Identitätskrisen sind aktuell scheinbar voll im Trend – ob im Theater, auf Instagram oder im politischen Berlin. Vlimmer steigen hier direkt ein und liefern mit „Gleichbau“ den passenden Soundtrack für alle, die sich beim Blick in den Spiegel fragen: Bin ich das – oder war das wieder nur mein Algorithmus? Nach dem atmosphärischen Auftakt „Firmament“ zieht die zweite Single aus dem kommenden fünften Album die Hörer*innen tiefer in jene Zwielichtzone, in der Selbst und Maske ununterscheidbar werden.
Musikalisch bleibt alles irgendwie vlimmeresk: Eine Mischung aus Shoegaze-Grauschleier, flackerndem Industrial, melancholischem Post-Punk und eine Prise von Darkwave-Romantik, die klingt, als hätte man Boy Harsher versehentlich in einen The-Soft-Moon-Song teleportiert. Und dann hallt noch irgendwo eine Echo-Orgel, auf der Tropic Of Cancer ein paar Akkorde mit blutleeren Fingern klimpert. Das ist düster, das ist dicht, das ist hypnotisch – aber auch befreiend in seiner Offenheit.
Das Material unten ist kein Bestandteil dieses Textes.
Lemma serve_keeps (s : Node.State) : kept s (serve s).1.
Proof.
  unfold serve.
  cbv beta iota delta [mbind M_bind mret M_ret or_raise on_client zoom].
  destruct (receive (client s)) as [c [data|e]]; [|apply kept_client].
  destruct (decode data) as [text|]; [|apply kept_client].
  destruct (unpack (split SPACE (strip text))) as [command args].
  destruct (getattr_handle (lower command)) as [h|] eqn:Hh; [|apply kept_client].
  apply (kept_trans _ (set_client c s)); [apply kept_client|].
  by apply (handlers_keep (lower command)).
Qed.

(** The loop over the subjects pushes to those before the first that does
    not listen, and raises at that one. *)
Lemma send_to_each_spec (message : str) (subjects : list (str * Z))
    (s : Node.State) :
  encodable message ->
  send_to_each message subjects s
  = (set_pushed (pushed s
                 ++ List.map (fun '(h, p) => (h, p, message))
                             (heard (listening s) subjects)) s,
     if all_listen (listening s) subjects then Ok tt else Raise OSError).
Proof.
  intros Henc. destruct (encodable_encode _ Henc) as [octets Ho].
  revert s. induction subjects as [|[host port] later IH]; intros s.
  - simpl. rewrite app_nil_r. by destruct s.
  - simpl.
    cbv beta iota delta [mbind M_bind mret M_ret or_raise gets modify raise].
    destruct (listening s host port) eqn:Hup.
    + rewrite Ho. cbv beta iota. rewrite IH. cbn [listening set_pushed pushed].
      cbn [andb List.map]. f_equal. unfold set_pushed. cbn. f_equal.
      by rewrite <- app_assoc.
    + cbn. rewrite app_nil_r. by destruct s.
Qed.

Lemma update_message_encodable (b : Bucket) :
  encodable (_id b) -> encodable (Events.update_message b).
Proof.
  intros Hid. unfold Events.update_message, spec_message, str_of_int.
  repeat apply encodable_app; auto using encodable_of_string.
Qed.

Lemma try_update_spec (s : Node.State) :
  encodable (_id (self s)) ->
  try_update s
  = (set_pushed (pushed s
                 ++ updates_to (self s)
                      (heard (listening s) (_subjects (self s)))) s,
     if all_listen (listening s) (_subjects (self s)) then Ok tt
     else Raise OSError).
Proof.
  intros Hid. unfold try_update.
  cbv beta iota delta [mbind M_bind gets].
  exact (send_to_each_spec _ _ s (update_message_encodable _ Hid)).
Qed.

(** The loop over the subjects changes nothing but what was pushed. *)
Lemma send_to_each_pushes (message : str) (subjects : list (str * Z))
    (s : Node.State) :
  exists p, (send_to_each message subjects s).1 = set_pushed p s.
Proof.
  revert s. induction subjects as [|[host port] later IH]; intros s.
  - exists (pushed s). by destruct s.
  - simpl.
    cbv beta iota delta [mbind M_bind mret M_ret or_raise gets modify raise].
    destruct (listening s host port); [|exists (pushed s); by destruct s].
    destruct (encode message); [|exists (pushed s); by destruct s].
    cbv beta iota.
    destruct (IH (set_pushed (pushed s ++ [(host, port, message)]) s))
      as [p Hp].
    exists p.
    destruct (send_to_each message later _) as [s2 r2]. simpl in *.
    rewrite Hp. by destruct r2.
Qed.
(** X15. Timers of the handlers.  [onGenerate] never leaves a timer armed:
    in every run it disarms as many timers as it arms, at most one.
    [onSummarize] arms at most two.  When a key is held, the source text is
    blank, the URL is not blank and parses with an http(s) protocol, and
    the page fetch rejects, the run of [onSummarize] is exactly: the 8000 ms
    timer armed, the page fetch, the report that the page could not be
    fetched; the timer of the fetch is armed and never disarmed.  In every
    other run [onSummarize] disarms as many timers as it arms: the two
    counts differ only under the conditions just listed. *)
Theorem handler_timers
    (pf : Platform) (provider : Provider) (providerKey : option jsstring)
    (topic length sourceText sourceUrl : jsstring) :
  let g := trace (onGenerate pf provider providerKey topic length) in
  let s := trace (onSummarize pf provider providerKey sourceText sourceUrl) in
  armed g = disarmed g /\ (armed g <= 1)%nat
  /\ (armed s <= 2)%nat
  /\ (forall u e,
        falsy providerKey = false ->
        trim sourceText = [] -> trim sourceUrl <> [] ->
        new_URL pf (trim sourceUrl) = inr u ->
        includes http_schemes (protocol u) = true ->
        fetch_settles pf (content_request u) = inl e ->
        s = [ev_setTimeout 8000; ev_fetch (content_request u);
             ev_toast (toast_error
               (lit "Could not fetch URL (CORS). Please paste the article text."))]
        /\ armed s = 1%nat /\ disarmed s = 0%nat)
  /\ (armed s <> disarmed s ->
      falsy providerKey = false
      /\ trim sourceText = [] /\ trim sourceUrl <> []
      /\ exists u e, new_URL pf (trim sourceUrl) = inr u
                     /\ includes http_schemes (protocol u) = true
                     /\ fetch_settles pf (content_request u) = inl e).
Proof.
  intros g s. subst g s. split; [|split; [|split; [|split]]].
  - destruct (valid_topic topic && negb (falsy providerKey)) eqn:E.
    + apply andb_true_iff in E as [Hv Hk]. apply negb_true_iff in Hk.
      rewrite (onGenerate_past_checks pf provider providerKey topic length Hv Hk).
      cbn [trace fst]. unfold armed, disarmed, generate_outcome. rewrite !count_app.
      by destruct (completion _).
    + by destruct (onGenerate_refused pf provider providerKey topic length E) as [msg ->].
  - destruct (valid_topic topic && negb (falsy providerKey)) eqn:E.
    + apply andb_true_iff in E as [Hv Hk]. apply negb_true_iff in Hk.
      rewrite (onGenerate_past_checks pf provider providerKey topic length Hv Hk).
      cbn [trace fst]. unfold armed, generate_outcome. rewrite !count_app.
      by destruct (completion _).
    + destruct (onGenerate_refused pf provider providerKey topic length E) as [msg ->].
      cbn. lia.
  - destruct (falsy providerKey) eqn:Hk.
    { rewrite onSummarize_no_key by exact Hk. cbn; lia. }
    destruct (trim sourceText) as [|c r] eqn:Ht.
    + destruct (trim sourceUrl) as [|c' r'] eqn:Hu.
      { rewrite onSummarize_nothing_to_read by assumption. cbn; lia. }
      rewrite onSummarize_from_url_paths by (try assumption; rewrite Hu; discriminate).
      rewrite Hu. rewrite tryFetchUrlContent_paths.
      destruct (new_URL pf (c' :: r')) as [e|u] eqn:Hurl; [cbn; lia|].
      destruct (includes http_schemes (protocol u)); [|cbn; lia].
      destruct (fetch_settles pf (content_request u)) as [e|res] eqn:Hf.
      { cbn [completion trace fst snd]. cbn; lia. }
      cbn [completion trace fst snd].
      destruct (ok res); [|cbn; lia].
      destruct (text res) as [e|html]; [cbn; lia|].
      destruct (strip_html html) as [|d t]; [cbn; lia|].
      rewrite summarize_from_text.
      destruct (timers_of_summarize_run pf provider providerKey (d :: t)) as [Ha Hd].
      cbn [trace fst]. unfold armed in *.
      rewrite !(count_app _ [ev_setTimeout 8000; ev_fetch (content_request u); ev_clearTimeout]).
      rewrite Ha. cbn; lia.
    + rewrite onSummarize_with_text by (try assumption; rewrite Ht; discriminate).
      rewrite Ht. cbn [trace fst].
      destruct (timers_of_summarize_run pf provider providerKey (c :: r)) as [Ha Hd].
      rewrite Ha. lia.
  - intros u e Hk Ht Hu Hurl Hs Hf.
    rewrite onSummarize_from_url_paths by assumption.
    rewrite Hurl, Hs, tryFetchUrlContent_paths, Hurl, Hs, Hf.
    cbn [completion trace fst snd app]. repeat split.
  - destruct (falsy providerKey) eqn:Hk.
    { rewrite onSummarize_no_key by exact Hk. intros H. by destruct H. }
    destruct (trim sourceText) as [|c r] eqn:Ht.
    + destruct (trim sourceUrl) as [|c' r'] eqn:Hu.
      { rewrite onSummarize_nothing_to_read by assumption. intros H. by destruct H. }
      rewrite onSummarize_from_url_paths by (try assumption; rewrite Hu; discriminate).
      rewrite Hu. rewrite tryFetchUrlContent_paths.
      destruct (new_URL pf (c' :: r')) as [e|u] eqn:Hurl; [intros H; by destruct H|].
      destruct (includes http_schemes (protocol u)) eqn:Hs; [|intros H; by destruct H].
      destruct (fetch_settles pf (content_request u)) as [e|res] eqn:Hf.
      { intros _. split; [reflexivity|]. split; [reflexivity|]. split; [discriminate|].
        by exists u, e. }
      cbn [completion trace fst snd].
      destruct (ok res); [|intros H; by destruct H].
      destruct (text res) as [e|html]; [intros H; by destruct H|].
      destruct (strip_html html) as [|d t]; [intros H; by destruct H|].
      rewrite summarize_from_text.
      destruct (timers_of_summarize_run pf provider providerKey (d :: t)) as [Ha Hd].
      cbn [trace fst]. unfold armed, disarmed in *.
      rewrite !(count_app _ [ev_setTimeout 8000; ev_fetch (content_request u); ev_clearTimeout]).
      rewrite Ha, Hd. intros H. by destruct H.
    + rewrite onSummarize_with_text by (try assumption; rewrite Ht; discriminate).
      rewrite Ht. cbn [trace fst].
      destruct (timers_of_summarize_run pf provider providerKey (c :: r)) as [Ha Hd].
      rewrite Ha, Hd. intros H. by destruct H.
Qed.
(** C2. With [dimensions] 2 the submitted mesh carries the element shape
    "quad", with 3 it carries "hex"; with any other value the process exits
    with code 1 and the pipeline has received no call from this cycle. *)
Theorem element_shape {pipeline : Type} `{Catalyst pipeline}
  (s : @state pipeline) (cycle : int) (time : float) (d : CatalystData) :
  (forall shape,
     (int_val (dimensions d) = 2 /\ shape = "quad"%string) \/
     (int_val (dimensions d) = 3 /\ shape = "hex"%string) ->
     exists s' c m tree,
       do_catalyt_execute cycle time d s = Returns tt s' /\
       calls s' = calls s ++ [c] /\ entry c = Execute /\
       submitted_mesh c = Some (m, tree) /\
       fetch_path "topologies/mesh/elements/shape" tree = Some (Leaf (char8_str shape))) /\
  (int_val (dimensions d) ≠ 2 -> int_val (dimensions d) ≠ 3 ->
     exists code s',
       do_catalyt_execute cycle time d s = Exits code s' /\
       code ≠ 0 /\ calls s' = calls s /\ backend s' = backend s).
Proof.
  split.
  - intros shape Hdims.
    assert (Hshape : shape_of d = Some shape).
    { unfold shape_of. destruct Hdims as [[-> ->] | [-> ->]]; reflexivity. }
    destruct (execute_submits s cycle time d shape Hshape)
      as (s' & c & Hrun & Hcalls & Hentry & _ & _ & Hmesh & _).
    exists s', c, (mesh_handle s), (mesh_description d shape).
    repeat split; done.
  - intros H2 H3.
    destruct (shape_of_cases d) as [[? _] | [[? _] | (_ & _ & Hshape)]]; [done | done | ].
    eexists 1, _. split; [by apply do_catalyt_execute_exit | ].
    by repeat split.
Qed.

(** C2 on the unit square: a quad for 2, a hex for 3, and exit code 1 with
    no call made for 5. *)
Lemma element_shape_witness :
  (exists s' c m tree,
     do_catalyt_execute five (0.5)%float (square two) (fresh_process 0) = Returns tt s' /\
     calls s' = [c] /\ submitted_mesh c = Some (m, tree) /\
     fetch_path "topologies/mesh/elements/shape" tree = Some (Leaf (char8_str "quad"))) /\
  (exists s' c m tree,
     do_catalyt_execute five (0.5)%float (square three) (fresh_process 0) = Returns tt s' /\
     calls s' = [c] /\ submitted_mesh c = Some (m, tree) /\
     fetch_path "topologies/mesh/elements/shape" tree = Some (Leaf (char8_str "hex"))) /\
  (exists s',
     do_catalyt_execute five (0.5)%float (square five) (fresh_process 0) = Exits 1 s' /\
     calls s' = [] /\ received (backend s') = 0%nat).
Proof.
  split; [ | split].
  - destruct (proj1 (element_shape (fresh_process 0) five (0.5)%float (square two)) "quad"%string)
      as (s' & c & m & tree & Hrun & Hcalls & _ & Hmesh & Hshape);
      [left; split; reflexivity | ].
    exists s', c, m, tree. exact (conj Hrun (conj Hcalls (conj Hmesh Hshape))).
  - destruct (proj1 (element_shape (fresh_process 0) five (0.5)%float (square three)) "hex"%string)
      as (s' & c & m & tree & Hrun & Hcalls & _ & Hmesh & Hshape);
      [right; split; reflexivity | ].
    exists s', c, m, tree. exact (conj Hrun (conj Hcalls (conj Hmesh Hshape))).
  - destruct (proj2 (element_shape (fresh_process 0) five (0.5)%float (square five)))
      as (code & s' & Hrun & Hcode & Hcalls & Hbackend); [simpl; lia | simpl; lia | ].
    exists s'. rewrite Hcalls, Hbackend. split; [ | split; reflexivity].
    rewrite Hrun. rewrite do_catalyt_execute_exit in Hrun by reflexivity.
    inversion Hrun. reflexivity.
Defined.
(** The run of [compressPdf] after [checkGhostscript] has answered. *)
Lemma compressPdf_after_check (w : World) :
  exists w0,
    fs w0 = fs w /\ clock w0 = clock w /\
    render_calls (trace w0) = render_calls (trace w) /\
    checkGhostscript E w = (Ok (found_gs E), w0).
Proof.
  destruct (checkGhostscript_from_run E ["gswin64c"; "gswin32c"; "gs"] w)
    as (w0 & Hrun & Hfs & Hclock & Htr).
  exists w0. repeat split; assumption.
Qed.

Lemma copyFileSync_run src dst w f :
  fs_lookup (fs w) src = Some f ->
  copyFileSync src dst w = (Ok tt, written_to dst (content f) w).
Proof.
  intros Hf. unfold copyFileSync, bind at 1, readFile, bind at 1, get_fs.
  rewrite Hf. unfold ret at 1. apply writeFileSync_run.
Qed.

Lemma copyFileSync_missing src dst w :
  fs_lookup (fs w) src = None ->
  copyFileSync src dst w = (Throw (SystemError "ENOENT"), w).
Proof.
  intros Hf. unfold copyFileSync, bind at 1, readFile, bind at 1, get_fs.
  rewrite Hf. reflexivity.
Qed.

Lemma pdf_without_gs_run (inputPath : Path) (outputDir : Dir)
    (t : option JsNum.t) (w : World) :
  found_gs E = None ->
  let out := path_join outputDir (basename inputPath) in
  (forall f, fs_lookup (fs w) inputPath = Some f ->
     exists w',
       compressPdf E inputPath outputDir t w = (Ok out, w') /\
       content <$> fs_lookup (fs w') out = Some (content f) /\
       render_calls (trace w') = render_calls (trace w)) /\
  (fs_lookup (fs w) inputPath = None ->
     exists e w',
       compressPdf E inputPath outputDir t w = (Throw e, w') /\
       fs w' = fs w).
Proof.
  intros Hgs out.
  destruct (compressPdf_after_check w)
    as (w0 & Hfs & Hclock & Htr & Hcheck).
  rewrite Hgs in Hcheck.
  unfold compressPdf. cbv zeta. rewrite (bind_ok _ _ _ _ _ Hcheck).
  fold out.
  split.
  - intros f Hf. unfold bind at 1, console_error.
    match goal with
    | |- context [bind (copyFileSync inputPath out) _ ?wx] =>
        assert (Hin : fs_lookup (fs wx) inputPath = Some f)
          by (cbn [fs]; rewrite Hfs; exact Hf)
    end.
    rewrite (bind_ok _ _ _ _ _ (copyFileSync_run inputPath out _ f Hin)).
    eexists. split; [reflexivity|].
    split; [rewrite lookup_written_to; reflexivity|exact Htr].
  - intros Hf. unfold bind at 1, console_error.
    match goal with
    | |- context [bind (copyFileSync inputPath out) _ ?wx] =>
        assert (Hin : fs_lookup (fs wx) inputPath = None)
          by (cbn [fs]; rewrite Hfs; exact Hf)
    end.
    rewrite (bind_throw _ _ _ _ _ (copyFileSync_missing inputPath out _ Hin)).
    eexists _, _. split; [reflexivity|exact Hfs].
Qed.
(** * Content-safety classification, fingerprinting and the filter pipeline

    A shallow embedding of the document-formatting system:
    - [src/content_preservation.py]  (ContentPreservationEngine),
    - [multi_stage_formatter.py]     (MultiStageFormatter),
    - [legacy/src/safe_formatting.py] (SafeFormattingEngine._generate_safe_css).

    Texts are Python [str] values, modelled as lists of 8-bit characters.
    Python's character predicates ([str.isspace], [\d], [\w], [str.lower],
    [str.isupper], ...) are embedded on the ASCII range, where they are
    exact; a character above 127 is a caseless symbol that is neither a
    space, a digit nor a word character.  Characters beyond 255 (the four
    bullet glyphs of the first list pattern) are outside this alphabet. *)

From Stdlib Require Import String Ascii.
From Stdlib Require Import List Arith Bool Lia PeanoNat.
From Stdlib Require Import DecimalString Sorted.
Import ListNotations.
Open Scope string_scope.
Open Scope list_scope.
Open Scope nat_scope.

Set Implicit Arguments.

(** ** Characters and texts *)

Definition text := list ascii.

Definition text_of (s : string) : text := list_ascii_of_string s.
Coercion text_of : string >-> text.

Module Chars.

Definition code (c : ascii) : nat := nat_of_ascii c.

Definition between (lo hi n : nat) : bool := (lo <=? n) && (n <=? hi).

(** [str.isspace] / [\s] on ASCII: TAB..CR, FS..US and the blank. *)
Definition is_space (c : ascii) : bool :=
  between 9 13 (code c) || between 28 32 (code c).

Definition is_digit (c : ascii) : bool := between 48 57 (code c).
Definition is_upper (c : ascii) : bool := between 65 90 (code c).
Definition is_lower (c : ascii) : bool := between 97 122 (code c).
Definition is_alpha (c : ascii) : bool := is_upper c || is_lower c.

(** [\w]: alphanumeric or underscore. *)
Definition is_word (c : ascii) : bool :=
  is_alpha c || is_digit c || (code c =? 95).

Definition lower (c : ascii) : ascii :=
  if is_upper c then ascii_of_nat (code c + 32) else c.
Definition upper (c : ascii) : ascii :=
  if is_lower c then ascii_of_nat (code c - 32) else c.

Definition eqb (a b : ascii) : bool := Ascii.eqb a b.

Definition newline : ascii := ascii_of_nat 10.

End Chars.

(** ** The [str] operations the program uses *)

Module Str.

Fixpoint eqb (a b : text) : bool :=
  match a, b with
  | [], [] => true
  | x :: a', y :: b' => Chars.eqb x y && eqb a' b'
  | _, _ => false
  end.

(** [s.startswith(p)] *)
Fixpoint startswith (p s : text) : bool :=
  match p, s with
  | [], _ => true
  | x :: p', y :: s' => Chars.eqb x y && startswith p' s'
  | _ :: _, [] => false
  end.

(** [needle in hay] *)
Fixpoint contains (needle hay : text) : bool :=
  startswith needle hay ||
  match hay with
  | [] => false
  | _ :: hay' => contains needle hay'
  end.

(** [s.endswith(p)] *)
Definition endswith (p s : text) : bool := startswith (rev p) (rev s).

Fixpoint lstrip (s : text) : text :=
  match s with
  | c :: s' => if Chars.is_space c then lstrip s' else s
  | [] => []
  end.
(** X13: whatever the listing and [get_state] do, when
    [get_thread_name_from_existing_threads] returns, it returns one thread
    per identifier that [retrieve_all_threads] returned, in that order and
    under that identifier, all distinct, each with a name that is not empty
    and at most 50 characters long.  Without a checkpointer, and when the
    listing raises (which is printed), it returns no thread.  When every
    thread is read without raising and without changing anything, each
    name is the name of the first human message of what was read; when
    reading the first thread raises, the function raises the same. *)
Theorem existing_threads_are_named code_points
    (list_rows : saver -> M (list string))
    (get_state : string -> M StateSnapshot) (checkpointer : option saver)
    (w : world) :
  (forall threads w',
      get_thread_name_from_existing_threads code_points list_rows get_state
        checkpointer w = (Ret threads, w') ->
      exists (ids : list string) (w1 : world),
        retrieve_all_threads_via list_rows checkpointer w = (Ret ids, w1)
        /\ map t_id threads = map Stored ids
        /\ NoDup (map t_id threads)
        /\ Forall (fun t => t_name t <> [] /\ length (t_name t) <= 50)
             threads)
  /\ (checkpointer = None ->
      get_thread_name_from_existing_threads code_points list_rows get_state
        checkpointer w = (Ret [], w))
  /\ (forall c e w1,
        checkpointer = Some c ->
        list_rows c w = (Raise e, w1) ->
        get_thread_name_from_existing_threads code_points list_rows get_state
          checkpointer w
        = (Ret [],
           World (stdout w1 ++ ["Error retrieving threads: " ++ exn_str e])
             (db w1)))
  /\ (forall ids w1 snapshot,
        retrieve_all_threads_via list_rows checkpointer w = (Ret ids, w1) ->
        (forall thread_id,
            thread_id ∈ ids ->
            get_state thread_id w1 = (Ret (snapshot thread_id), w1)) ->
        get_thread_name_from_existing_threads code_points list_rows get_state
          checkpointer w
        = (Ret (map (fun thread_id =>
                       Thread (Stored thread_id)
                         (generate_thread_name
                            (code_points
                               (first_message
                                  (default []
                                     (values (snapshot thread_id)
                                        !! "messages"))))))
                  ids), w1))
  /\ (forall thread_id rest w1 e w2,
        retrieve_all_threads_via list_rows checkpointer w
        = (Ret (thread_id :: rest), w1) ->
        get_state thread_id w1 = (Raise e, w2) ->
        get_thread_name_from_existing_threads code_points list_rows get_state
          checkpointer w = (Raise e, w2)).
Proof.
  split; [| split; [| split; [| split]]].
  - intros threads w' Hrun.
    destruct (stored_threads _ _ _ _ _ _ _ Hrun)
      as (ids & w1 & Hret & _ & Hnodup & Hids & Hnames).
    exists ids, w1. split; [done |]. split; [done |]. split; [| done].
    rewrite Hids. by apply stored_ids_distinct.
  - by intros ->.
  - intros c e w1 -> Hlist.
    unfold get_thread_name_from_existing_threads, retrieve_all_threads_via.
    unfold try_exceptM, print, mbind, mret, M_bind, M_ret. by rewrite Hlist.
  - intros ids w1 snapshot Hret Hquiet.
    unfold get_thread_name_from_existing_threads. unfold mbind, M_bind.
    rewrite Hret. by apply convert_threads_quiet.
  - intros thread_id rest w1 e w2 Hret Hstate.
    unfold get_thread_name_from_existing_threads. unfold mbind, M_bind.
    rewrite Hret. cbn [convert_threads]. unfold mbind, M_bind.
    by rewrite load_conversation_via_cases, Hstate.
Qed.

Example existing_threads_named :
  get_thread_name_from_existing_threads of_string
    (fun _ w => (Ret ["t1"; "t1"], w))
    (fun _ w =>
       (Ret {| values :=
                 {["messages" :=
                     [AIMessage "welcome" [];
                      HumanMessage "  what is   2 + 3? "]]} |}, w))
    (Some (SqliteSaver (Connection "chatbot.db"))) (World [] ∅)
  = (Ret [Thread (Stored "t1") (of_string "what is 2 + 3?")], World [] ∅).
Proof. vm_compute. reflexivity. Qed.

(** ** Selecting a thread *)


(** ** The streamed answer and the tool indicator *)

Lemma ai_only_stream_fold (chunks : list message)
    (status_holder : option (list status_event)) :
  ai_only_stream chunks status_holder
  = (omap (fun chunk =>
             match chunk with
             | AIMessage content _ => Some content
             | _ => None
             end)
       chunks,
     fold_left
       (fun holder tool_name =>
          match holder with
          | None => Some [StatusOpen (using_label tool_name)]
          | Some box =>
              Some (box ++ [StatusUpdate (using_label tool_name) "running"
                              true])%list
          end)
       (omap (fun chunk =>
                match chunk with
                | ToolMessage _ tool_name _ => Some tool_name
                | _ => None
                end)
          chunks)
       status_holder).
Proof.
  revert status_holder.
  induction chunks as [| chunk rest IH]; intros status_holder; [done |].
  cbn [ai_only_stream]. rewrite IH. by destruct chunk.
Qed.
(** ** Rendering *)

Lemma mapM_Returned {A B : Type} (f : A -> outcome B) (l : list A) :
  (forall x, x ∈ l -> exists y, f x = Returned y) ->
  exists ys, mapM f l = Returned ys /\ length ys = length l /\
    forall i x, l !! i = Some x -> exists y, ys !! i = Some y /\ f x = Returned y.
Proof.
  induction l as [|x l IH]; intros Hf.
  - exists []. repeat split. intros i x Hi. by destruct i.
  - destruct (Hf x) as [y Hy]; [by left|].
    destruct IH as (ys & Hys & Hlen & Hnth); [intros x' Hx'; apply Hf; by right|].
    exists (y :: ys). cbn. rewrite Hy. cbn. rewrite Hys. cbn.
    split; [reflexivity|]. split; [by rewrite Hlen|].
    intros [|i] x' Hi; cbn in *; [injection Hi as <-; eauto|by apply Hnth].
Qed.

Ltac run_make_shade :=
  unfold make_shade, getitem; change (range 0 3) with [0; 1; 2];
  repeat progress
    (cbn [mbind outcome_bind mret outcome_ret for_each Z.eqb];
     change ("-fade-" +:+ str 1) with "-fade-1";
     change ("-fade-" +:+ str 2) with "-fade-2";
     repeat match goal with H : _ !! _ = _ |- _ => rewrite H end).

Lemma make_shade_Returned (colors : gmap string string) (name : string) :
  (forall k, k ∈ names_of_shade name -> is_Some (colors !! k)) ->
  exists row, make_shade colors name = Returned row.
Proof.
  intros Hk. unfold names_of_shade in Hk.
  destruct (Hk name) as [v Hv]; [by repeat constructor|].
  destruct (Hk ("text-" +:+ name)) as [t Ht]; [by repeat constructor|].
  destruct (Hk ("text-" +:+ name +:+ "-fade-1")) as [f1 Hf1]; [by repeat constructor|].
  destruct (Hk ("text-" +:+ name +:+ "-fade-2")) as [f2 Hf2]; [by repeat constructor|].
  clear Hk. run_make_shade. eexists. reflexivity.
Qed.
Der Text von „Gleichbau“ bringt das Kunststück zustande, Entfremdung mit einem tröstlichen Schulterklopfen zu versehen: „Innerlich doch gleich gebaut“ heißt es, nachdem zuvor das grüne Kleid der anderen zur fremden Uniform wird. Vlimmer schreiben keine einfachen Pop-Hooks, sie stellen existentielle Fragen im 4/4-Takt – und lassen Antworten offen. Das Ergebnis: ein musikalisches Paradoxon, das man gleichzeitig tanzen und therapieren kann.
Wer zur CD-Version greift, bekommt noch ein Sahnehäubchen für die bittere Torte: Vlimmers Cover von Ordinary World (ja, der Duran-Duran-Hit) erstrahlt in überraschend lichtem Gewand. Die Upbeat Version verpasst dem 90er-Klassiker einen neuen Puls – irgendwo zwischen Wehmut und Hoffnung, passend zum zentralen Motiv der Wiedererkennung im Nebel des Selbstverlusts. Wer also dachte, Vlimmer könnten nur Dunkelheit, wird hier angenehm überrascht: Auch in der Ordinary World lauert das Unheimliche – aber man kann immerhin dazu tanzen.
Und wer jetzt denkt, dass das alles nur digitaler Nebel sei – weit gefehlt: Für Sammlerinnen und Liebhaberinnen des haptischen Kults gibt es Gleichbau auch als streng limitierte CDr-Ausgabe. Handnummeriert, auf nur 15 Exemplare begrenzt und in handgefertigtem Sleeve ausgeliefert, mutiert jede CD quasi zur kleinen Kunstinstallation. Die Gestaltung ist auf jeder Disc individuell – keine gleicht der anderen, wie kleine Seelenabdrucke. Texte sind ebenfalls beigelegt, damit man beim Mitlesen in der eigenen Identitätskrise gleich mitschunkeln kann. Wer also noch ein echtes Artefakt für das Regal sucht: schnell sein – sonst bleibt nur die „Ordinary World“ des Streamings.